Une planification d’optimisation anticipée est ainsi cruciale pour prévenir les dangers de taxation redondante.

Certificat de résidence fiscale : Pourquoi son importance et de quelle manière l’obtenir ?

Le certificat de résidence effective est un document légal octroyé par la Direction Générale des Impôts, prouvant qu’une personne est bien assujetti au système fiscal locale.

Il joue un rôle majeur pour :
– La prévention de une taxation redondante (grâce à les accords fiscaux),
– L’adéquation aux standards mondiales (échange automatique de renseignements, loi américaine),
– Les démarches bancaires (ouverture de comptes, mouvements financiers).

Pour en faire la demande, le contribuable a l’obligation de aller en personne dans les locaux de la SET en possession de :
1. Un document d’identité international,
2. Son carnet de résidence permanente,
3. Un document attestant de adresse à jour (quittance ou bien bail de loyer).

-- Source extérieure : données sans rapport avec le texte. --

(** [Uri::path_and_query]. *)
Definition path_and_query (req : Request) : bytes :=
  match query req with Some q => path req ++ [63] ++ q | None => path req end.

(** One header on its way in; the flag is [saw_forwarded_for]. *)
Definition add_header (trusted : bool) (acc : vars * bool) (kv : bytes * bytes) : vars * bool :=
  let '(vs, saw) := acc in
  let '(key, value) := kv in
  match header_policy key trusted with
  | ForwardedFor => (vs, true)
  | Drop _ => (vs, saw)
  | Pass sep => match to_str value with
                | Some v => (push_var vs (http_name key) sep v, saw)
                | None => (vs, saw)
                end
  end.

Definition base_vars (req : Request) (body : bytes) (ctx : Context) : vars :=
  let raw_host := default (lit "localhost") (effective_host req) in
  let client := client_ip_from to_str (fields req) (peer ctx) (ctx_trusted ctx) in
  [(lit "REQUEST_METHOD", method req); (lit "REQUEST_URI", path_and_query req);
   (lit "QUERY_STRING", default [] (query req)); (lit "PATH_INFO", path req);
   (lit "SCRIPT_NAME", script_name ctx); (lit "PHP_SELF", script_name ctx);
   (lit "SCRIPT_FILENAME", script ctx); (lit "DOCUMENT_ROOT", docroot ctx);
   (lit "SERVER_PROTOCOL", protocol ctx); (lit "GATEWAY_INTERFACE", lit "CGI/1.1");
   (lit "SERVER_SOFTWARE", lit "askr"); (lit "SERVER_NAME", host_without_port raw_host);
   (lit "SERVER_PORT", to_digits (server_port ctx)); (lit "SERVER_ADDR", lit "127.0.0.1");
   (lit "HTTP_HOST", raw_host); (lit "REMOTE_ADDR", ip_to_string client);
   (lit "REMOTE_PORT", to_digits (peer_port ctx)); (lit "ASKR_PEER_ADDR", ip_to_string (peer ctx));
   (lit "REQUEST_TIME", to_digits (request_time ctx))]
  ++ (if ctx_https ctx then [(lit "HTTPS", lit "on")] else [])
  ++ match hget (fields req) (lit "content-type") with
     | Some v => match to_str v with Some ct => [(lit "CONTENT_TYPE", ct)] | None => [] end
     | None => []
     end
  ++ (if bool_decide (body = []) then [] else [(lit "CONTENT_LENGTH", to_digits (Z.of_nat (length body)))]).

La procédure est généralement finalisée dans un délai de dix à quinze jours ouvrables ouvrés, avec peu de frais supplémentaires conséquents.

Une fois délivré, cette attestation a une validité d’un an, renouvelable chaque année. Ce document est judicieux de l’anticiper quand on prévoit des formalités auprès des banques ou des opérations à l’étranger.

Certaines banques bancaires ont la possibilité d’ exiger une version traduite certifiée de ce document.

Bonnes pratiques pour une expatriation fiscale réussie au Paraguay

Une expatriation fiscale au Paraguay se prépare méthodiquement pour limiter les difficultés bureaucratiques ou réglementaires.

Préalablement, il faut de solliciter un spécialiste en optimisation fiscale étrangère dans le but d’ examiner les répercussions de cette transition sur ses obligations propre, notamment en matière de désengagement du régime d’imposition d’origine (exit tax, obligations administratives persistantes, etc.).

Sur place, l’adaptation implique des étapes fondamentales :
– Ouvrir un compte en banque sur place (des institutions demandent un apport de départ ou une garantie),
– Prendre une assurance médicale conforme aux normes du pays,
– Se déclarer dans du SET.

Il semble aussi judicieux de rejoindre les groupes d’étrangers, surtout grâce à les canaux professionnels ou les associations, pour profiter de témoignages.

Pour finir, quoiqu’ le Paraguay offre une large autonomie fiscale, il est nécessaire de suivre scrupuleusement les échéances de renouvellement des titres de séjour et de garder une preuve formelle de toute correspondance avec les autorités, afin de simplifier les procédures futures.